**Your instructions**
From the line containing "3 Mem.hello), nil_err)." onward, retype each line of the entries below exactly, last line included.

**Dataset extract**
■ ■ ■ ■ ■ ■ ■
(** * Morse code signalling device: a shallow embedding of [gpiointerrupt.c]

    The program drives two LEDs to spell one of several preset messages in
    Morse code.  A periodic tick calls [signal_message], which advances a
    cursor (message, character, symbol, phase) by one phase step; two button
    handlers request the following or the previous message, and the main loop
    applies the request once the message in progress has ended.

    C integers are modelled as [Z] with their wrap-around written out, C
    strings as [string] read through [c_index] (which yields the terminating
    NUL at index [length] and fails beyond it), global variables as the
    record [Globals], and reads outside an array as [None]. *)

From Stdlib Require Import ZArith String Ascii List Bool Lia.
Import ListNotations.
Open Scope Z_scope.

(** ** C integer types of the target (32-bit ARM, 8-bit char, 16-bit short) *)

Module CInt.

Definition to_uchar (z : Z) : Z := z mod 256.
Definition to_ushort (z : Z) : Z := z mod 65536.

(** Conversion to [short int]: values that do not fit wrap to negatives. *)
Definition to_short (z : Z) : Z :=
  let r := z mod 65536 in if r <? 32768 then r else r - 65536.

Definition in_uchar (z : Z) : Prop := 0 <= z < 256.
Definition in_ushort (z : Z) : Prop := 0 <= z < 65536.

End CInt.

(** ** C strings *)

Definition NUL : ascii := Ascii.zero.

Definition is_nul (c : ascii) : bool := Ascii.eqb c NUL.

(** [s[i]] for a string literal [s]: the characters, then the terminating
    NUL; an index past the terminator is outside the array. *)
Definition c_index (s : string) (i : Z) : option ascii :=
  if i <? 0 then None
  else String.get (Z.to_nat i) (s ++ String NUL EmptyString).

Definition strlen (s : string) : Z := Z.of_nat (String.length s).

(** ** The Morse table: [get_morse] *)

Definition get_morse (character : ascii) : string :=
  match character with
  | "a"%char => ".-"
  | "b"%char => "-..."
  | "c"%char => "-.-."
  | "d"%char => "-.."
  | "e"%char => "."
  | "f"%char => "..-."
  | "g"%char => "--."
  | "h"%char => "...."
  | "i"%char => ".."
  | "j"%char => ".---"
  | "k"%char => "-.-"
  | "l"%char => ".-.."
  | "m"%char => "--"
  | "n"%char => "-."
  | "o"%char => "---"
  | "p"%char => ".--."
  | "q"%char => "--.-"
  | "r"%char => ".-."
  | "s"%char => "..."
  | "t"%char => "-"
  | "u"%char => "..-"
  | "v"%char => "...-"
  | "w"%char => ".--"
  | "x"%char => "-..-"
  | "y"%char => "-.--"
  | "z"%char => "--.."
  | _ => " "
  end%string.

(** ** LEDs *)

(** Modelled from the spec: the pins [CONFIG_GPIO_LED_0] and
    [CONFIG_GPIO_LED_1] are macros of [ti_drivers_config.h], which is not
    among the sources; they name the two indicator lights. *)
Inductive gpio_pin : Type := CONFIG_GPIO_LED_0 | CONFIG_GPIO_LED_1.

(** The levels of the two LED pins. *)
Record Leds : Type := mkLeds { led_0 : bool; led_1 : bool }.

(** Modelled from the spec: the levels [CONFIG_GPIO_LED_ON] and
    [CONFIG_GPIO_LED_OFF] are macros of [ti_drivers_config.h]; "on" is
    [true]. *)
Definition CONFIG_GPIO_LED_ON : bool := true.
Definition CONFIG_GPIO_LED_OFF : bool := false.
Lemma Put_forwards_backend_error_witness :
  (Azure.Put Mem.backend Mem.store (mkKey "/a/c") (Some Mem.hello)
     (Mem.fresh Mem.unreachable_blob)).1 = Done Mem.connection_reset.
Proof.
  exact (proj1 (Put_forwards_backend_error Mem.backend Mem.store (mkKey "/a/c")
                  (Some Mem.hello) (Mem.fresh Mem.unreachable_blob) _ _ _ eq_refl)).
Defined.

(** ** Get *)

(** X4: when the download is answered without an error but the stream
    of the body breaks off, [Get] returns the bytes read so far with a
    nil error: the failure of the read is dropped. *)
Theorem Get_drops_read_error {W} (B : Backend W) (d : Azure.datastore)
  (key : Key) (st : state W) r w' :
  be_Download B (Azure.keyUrl d key) 0 0 (world st) = ((Some r, nil_err), w') ->
  dr_body_err r <> nil_err ->
  (Azure.Get B d key st).1 = Done (Some (dr_body r), nil_err).
Proof. intros H _. now rewrite (Get_success B d key st r w' H). Qed.

Lemma Get_drops_read_error_witness :
  (Azure.Get broken_stream Mem.store (mkKey "/a/b") (mkState tt [] [])).1
  = Done (Some (take 3 Mem.hello), nil_err).
Proof.
  refine (Get_drops_read_error broken_stream Mem.store (mkKey "/a/b")
            (mkState tt [] []) _ _ eq_refl _).
  discriminate.
Defined.

(** ** Has, GetSize and Delete together *)

Lemma Has_run {W} (B : Backend W) (d : Azure.datastore) (key : Key)
  (st : state W) prop err w' :
  be_GetProperties B (Azure.keyUrl d key) (world st) = ((prop, err), w') ->
  Azure.Has B d key st =
    (Done (if is_nil err then (true, nil_err)
           else if isError err ServiceCodeBlobNotFound then (false, nil_err)
                else (false, err)),
     after_call st w' (ReqGetProperties (Azure.keyUrl d key))).
Proof.
  intros H. unfold Azure.Has. run_call H.
  destruct (is_nil err); simpl; [reflexivity |].
  now destruct (isError err ServiceCodeBlobNotFound).
Qed.

Lemma Delete_run {W} (B : Backend W) (d : Azure.datastore) (key : Key)
  (st : state W) del err w' :
  be_Delete B (Azure.keyUrl d key) DeleteSnapshotsOptionInclude (world st)
    = ((del, err), w') ->
  Azure.Delete B d key st =
    (Done (if isError err ServiceCodeBlobNotFound then nil_err else err),
     after_call st w'
       (ReqDelete (Azure.keyUrl d key) DeleteSnapshotsOptionInclude)).
Proof.
  intros H. unfold Azure.Delete. run_call H.
  now destruct (isError err ServiceCodeBlobNotFound).
Qed.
■ ■ ■ ■ ■ ■ ■
**Answer section**
  = Done (Some (take 3 Mem.hello), nil_err).
Proof.
  refine (Get_drops_read_error broken_stream Mem.store (mkKey "/a/b")
            (mkState tt [] []) _ _ eq_refl _).
  discriminate.
Defined.

(** ** Has, GetSize and Delete together *)

Lemma Has_run {W} (B : Backend W) (d : Azure.datastore) (key : Key)
  (st : state W) prop err w' :
  be_GetProperties B (Azure.keyUrl d key) (world st) = ((prop, err), w') ->
  Azure.Has B d key st =
    (Done (if is_nil err then (true, nil_err)
           else if isError err ServiceCodeBlobNotFound then (false, nil_err)
                else (false, err)),
     after_call st w' (ReqGetProperties (Azure.keyUrl d key))).
Proof.
  intros H. unfold Azure.Has. run_call H.
  destruct (is_nil err); simpl; [reflexivity |].
  now destruct (isError err ServiceCodeBlobNotFound).
Qed.

Lemma Delete_run {W} (B : Backend W) (d : Azure.datastore) (key : Key)
  (st : state W) del err w' :
  be_Delete B (Azure.keyUrl d key) DeleteSnapshotsOptionInclude (world st)
    = ((del, err), w') ->
  Azure.Delete B d key st =
    (Done (if isError err ServiceCodeBlobNotFound then nil_err else err),
     after_call st w'
       (ReqDelete (Azure.keyUrl d key) DeleteSnapshotsOptionInclude)).
Proof.
  intros H. unfold Azure.Delete. run_call H.
  now destruct (isError err ServiceCodeBlobNotFound).
Qed.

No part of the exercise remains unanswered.